Aggravating factors include his deliberate demeaning of his wife’s character and memory in order to distract the investigation and to cover up his own guilt. More particularly, the singular aggravating factor is, as has been stated, the persistent and protracted beating administered to his defenceless wife, coupled with his unspeakable indifference to her suffering after the beating was administered which brands this offence as one of, as I have mentioned, conspicuous brutality, callousness and cruelty.

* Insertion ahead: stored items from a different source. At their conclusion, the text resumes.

(* ===== verification/Value.v ===== *)
(** * Values, continuations and control registers of the virtual machine

    Models the data of [tvm/vm/stack.go], [continuation.go], [state.go]
    ([Register], [ControlData]) and the persistent tuples of [tvm/tuple/tuple.go].
    Cell traces (gas and proof listeners attached to slices and builders) are left
    out, and values are immutable: the defensive copies of the code are the
    identity here, except where a copy normalises a null continuation. *)

From S2P Require Import Prelude Bytes CellModel Builder Slice Gas.
#[local] Open Scope Z_scope.

(** [VCell None], [VBuilder None] and [VSlice None] are the typed null references,
    [VTuple None] the null tuple.  [CNil] is Go's nil continuation, [CNull] the
    [nullContinuation] value. *)
Inductive value : Type :=
  | VNull
  | VNaN
  | VInt (x : Z)
  | VCell (c : option Cell)
  | VBuilder (b : option Builder)
  | VSlice (s : option Slice)
  | VTuple (t : option (list value))
  | VCont (c : cont)
with cont : Type :=
  | CNil
  | CNull
  | CQuit (ExitCode : Z)
  | CExcQuit
  | COrdinary (Data : cdata) (Code : Slice)
  | CArgExt (Data : cdata) (Ext : cont)
  | CPushInt (Int : Z) (Next : cont)
  | CRepeat (Count : Z) (Body After : cont)
  | CAgain (Body : cont)
  | CWhile (CheckCond : bool) (Body Cond After : cont)
  | CUntil (Body After : cont)
with cdata : Type :=
  | mkData (Save : register) (Stack : option (list value)) (NumArgs CP : Z)
with register : Type :=
  | mkReg (C0 C1 C2 C3 : cont) (D0 D1 : option Cell) (C7 : option (list value)).

Definition d_Save (d : cdata) : register := match d with mkData s _ _ _ => s end.
Definition d_Stack (d : cdata) : option (list value) := match d with mkData _ s _ _ => s end.
Definition d_NumArgs (d : cdata) : Z := match d with mkData _ _ n _ => n end.
Definition d_CP (d : cdata) : Z := match d with mkData _ _ _ c => c end.

Definition r_C (r : register) (i : Z) : cont :=
  match r with mkReg c0 c1 c2 c3 _ _ _ =>
    if i =? 0 then c0 else if i =? 1 then c1 else if i =? 2 then c2 else c3 end.
Definition r_D (r : register) (i : Z) : option Cell :=
  match r with mkReg _ _ _ _ d0 d1 _ => if i =? 0 then d0 else d1 end.
Definition r_C7 (r : register) : option (list value) :=
  match r with mkReg _ _ _ _ _ _ c7 => c7 end.

Definition set_C (r : register) (i : Z) (c : cont) : register :=
  match r with mkReg c0 c1 c2 c3 d0 d1 c7 =>
    mkReg (if i =? 0 then c else c0) (if i =? 1 then c else c1)
          (if i =? 2 then c else c2) (if i =? 3 then c else c3) d0 d1 c7 end.
Definition set_D (r : register) (i : Z) (d : option Cell) : register :=
  match r with mkReg c0 c1 c2 c3 d0 d1 c7 =>
    mkReg c0 c1 c2 c3 (if i =? 0 then d else d0) (if i =? 1 then d else d1) c7 end.
Definition set_C7 (r : register) (t : option (list value)) : register :=
  match r with mkReg c0 c1 c2 c3 d0 d1 _ => mkReg c0 c1 c2 c3 d0 d1 t end.

(** A zero [Register]. *)
Definition emptyReg : register := mkReg CNil CNil CNil CNil None None None.

Definition ControlDataAllArgs : Z := -1.
Definition CP : Z := -1.

(** ** Null tests and copies *)

Definition IsNullContinuation (c : cont) : bool :=
  match c with CNil | CNull => true | _ => false end.

(** [Copy] of a continuation, of its control data and registers, and
    [shareStackValue], which copies what is pushed. *)
Fixpoint Copy_cont (c : cont) : cont :=
  match c with
  | COrdinary d code => COrdinary (Copy_data d) code
  | CArgExt d ext => CArgExt (Copy_data d) ext
  | c => c
  end
with Copy_data (d : cdata) : cdata :=
  match d with
  | mkData save stk n cp =>
      mkData (Copy_reg save) (match stk with Some l => Some (map shareStackValue l) | None => None end) n cp
  end
with Copy_reg (r : register) : register :=
  match r with
  | mkReg c0 c1 c2 c3 d0 d1 c7 =>
      mkReg (if IsNullContinuation c0 then CNil else Copy_cont c0)
            (if IsNullContinuation c1 then CNil else Copy_cont c1)
            (if IsNullContinuation c2 then CNil else Copy_cont c2)
            (if IsNullContinuation c3 then CNil else Copy_cont c3) d0 d1 c7
  end
with shareStackValue (v : value) : value :=
  match v with
  | VCont CNil => VCont CNull
  | VCont c => VCont (Copy_cont c)
  | v => v
  end.

Definition GetControlData (c : cont) : option cdata :=
  match c with
  | COrdinary d _ => Some d
  | CArgExt d _ => Some d
  | _ => None
  end.

(** ** Registers *)

Definition adjust_C (c c2 : cont) : cont := if IsNullContinuation c2 then c else c2.
Definition adjust_opt {A} (d d2 : option A) : option A := match d2 with None => d | Some _ => d2 end.

Definition AdjustWith (r r2 : register) : register :=
  match r, r2 with
  | mkReg c0 c1 c2 c3 d0 d1 c7, mkReg c0' c1' c2' c3' d0' d1' c7' =>
      mkReg (adjust_C c0 c0') (adjust_C c1 c1') (adjust_C c2 c2') (adjust_C c3 c3')
            (adjust_opt d0 d0') (adjust_opt d1 d1') (adjust_opt c7 c7')
  end.

Definition preclear_C (c save : cont) : cont := if IsNullContinuation save then c else CNil.
Definition preclear_opt {A} (d save : option A) : option A := match save with None => d | Some _ => None end.

Definition preclearWith (r save : register) : register :=
  match r, save with
  | mkReg c0 c1 c2 c3 d0 d1 c7, mkReg c0' c1' c2' c3' d0' d1' c7' =>
      mkReg (preclear_C c0 c0') (preclear_C c1 c1') (preclear_C c2 c2') (preclear_C c3 c3')
            (preclear_opt d0 d0') (preclear_opt d1 d1') (preclear_opt c7 c7')
  end.

(** [Register.Get]: the result for an index with no register, [Null{}], is not a
    stack value and is [None] here. *)
Definition Register_Get (r : register) (i : Z) : option value :=
  if (0 <=? i) && (i <? 4) then
    Some (VCont (if IsNullContinuation (r_C r i) then CNull else r_C r i))
  else if (4 <=? i) && (i <? 6) then Some (VCell (r_D r (i - 4)))
  else if i =? 7 then Some (VTuple (r_C7 r))
  else None.

Definition Register_Set (i : Z) (v : value) : M register bool :=
  r ← get_state;
  if i <? 0 then mret false
  else if i <? 4 then
    match v with
    | VCont c => if IsNullContinuation c then mret false else put_state (set_C r i c) ;; mret true
    | _ => mret false
    end
  else if i <? 6 then
    match v with
    | VCell (Some c) => put_state (set_D r (i - 4) (Some c)) ;; mret true
    | _ => mret false
    end
  else if i =? 7 then
    match v with
    | VTuple (Some t) => put_state (set_C7 r (Some t)) ;; mret true
    | _ => mret false
    end
  else mret false.

Definition Register_Define (i : Z) (v : value) : M register bool :=
  r ← get_state;
  if i <? 0 then mret false
  else if i <? 4 then
    match v with
    | VCont c =>
        if IsNullContinuation c then mret false
        else if negb (IsNullContinuation (r_C r i)) then mret false
        else put_state (set_C r i c) ;; mret true
    | _ => mret false
    end
  else if i <? 6 then
    match r_D r (i - 4) with
    | Some _ => mret false
    | None => Register_Set i v
    end
  else if i =? 7 then
    match v with
    | VTuple (Some t) =>
        match r_C7 r with
        | None => put_state (set_C7 r (Some t)) ;; mret true
        | Some _ => mret true
        end
    | _ => mret false
    end
  else mret false.

(** ** Tuples

    The state is the receiver; [None] is the null tuple. *)

Module Tuple.

Definition Len (t : option (list value)) : Z := match t with None => 0 | Some l => len l end.

Definition Index (t : option (list value)) (i : Z) : outcome value :=
  match t with
  | None => Err (VMErr CodeRangeCheck)
  | Some l => if (i <? 0) || (len l <=? i) then Err (VMErr CodeRangeCheck)
              else match l !! Z.to_nat i with Some v => Ok v | None => Panic end
  end.

Definition Set_ (i : Z) (v : value) : M (option (list value)) unit :=
  t ← get_state;
  match t with
  | None => fail (VMErr CodeRangeCheck)
  | Some l => guard_err ((i <? 0) || (len l <=? i)) (VMErr CodeRangeCheck) ;;
              put_state (Some (<[Z.to_nat i := v]> l))
  end.

Definition Resize (size : Z) (t : option (list value)) : option (list value) :=
  let size := if size <? 0 then 0 else size in
  if Len t =? size then t
  else Some (take (Z.to_nat size) (default [] t) ++ replicate (Z.to_nat (size - Len t)) VNull).

Definition PopLast : M (option (list value)) value :=
  t ← get_state;
  match t with
  | None => fail (VMErr CodeRangeCheck)
  | Some l =>
      guard_err (len l =? 0) (VMErr CodeRangeCheck) ;;
      let idx := Z.to_nat (len l - 1) in
      v ← lift (match l !! idx with Some v => Ok v | None => Panic end);
      put_state (Some (take idx l)) ;;
      mret v
  end.

Definition Append (v : value) (t : option (list value)) : option (list value) :=
  Some (default [] t ++ [v]).

End Tuple.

[73]         I agree with the trial judge’s assessment and I agree that it fully justified the 15- year period of parole ineligibility he imposed.  I would therefore not interfere with the appellant’s sentence.

D.                CONCLUSION

[74]         I would dismiss the conviction appeal.  Neither the trial judge’s decision to admit statement number four, nor his charge to the jury deprived the appellant of a fair trial.

[75]         Also, I would not interfere with the 15 year period of parole ineligibility imposed by the trial judge.  This period was justified by several aggravating considerations surrounding Maria Czibulka’s death, especially the terrible injuries she suffered at her husband’s hands, and the cruelty he exhibited in inflicting those injuries on his defenceless wife.  Accordingly, although I would grant leave to appeal sentence, I would dismiss the sentence appeal.

RELEASED:  Jan. 31, 2011                                                “John Laskin J.A.”

  “JL”                                                                                      “I agree Robert J. Sharpe J.A.”

                                                                                                “I agree G.J. Epstein J.A.”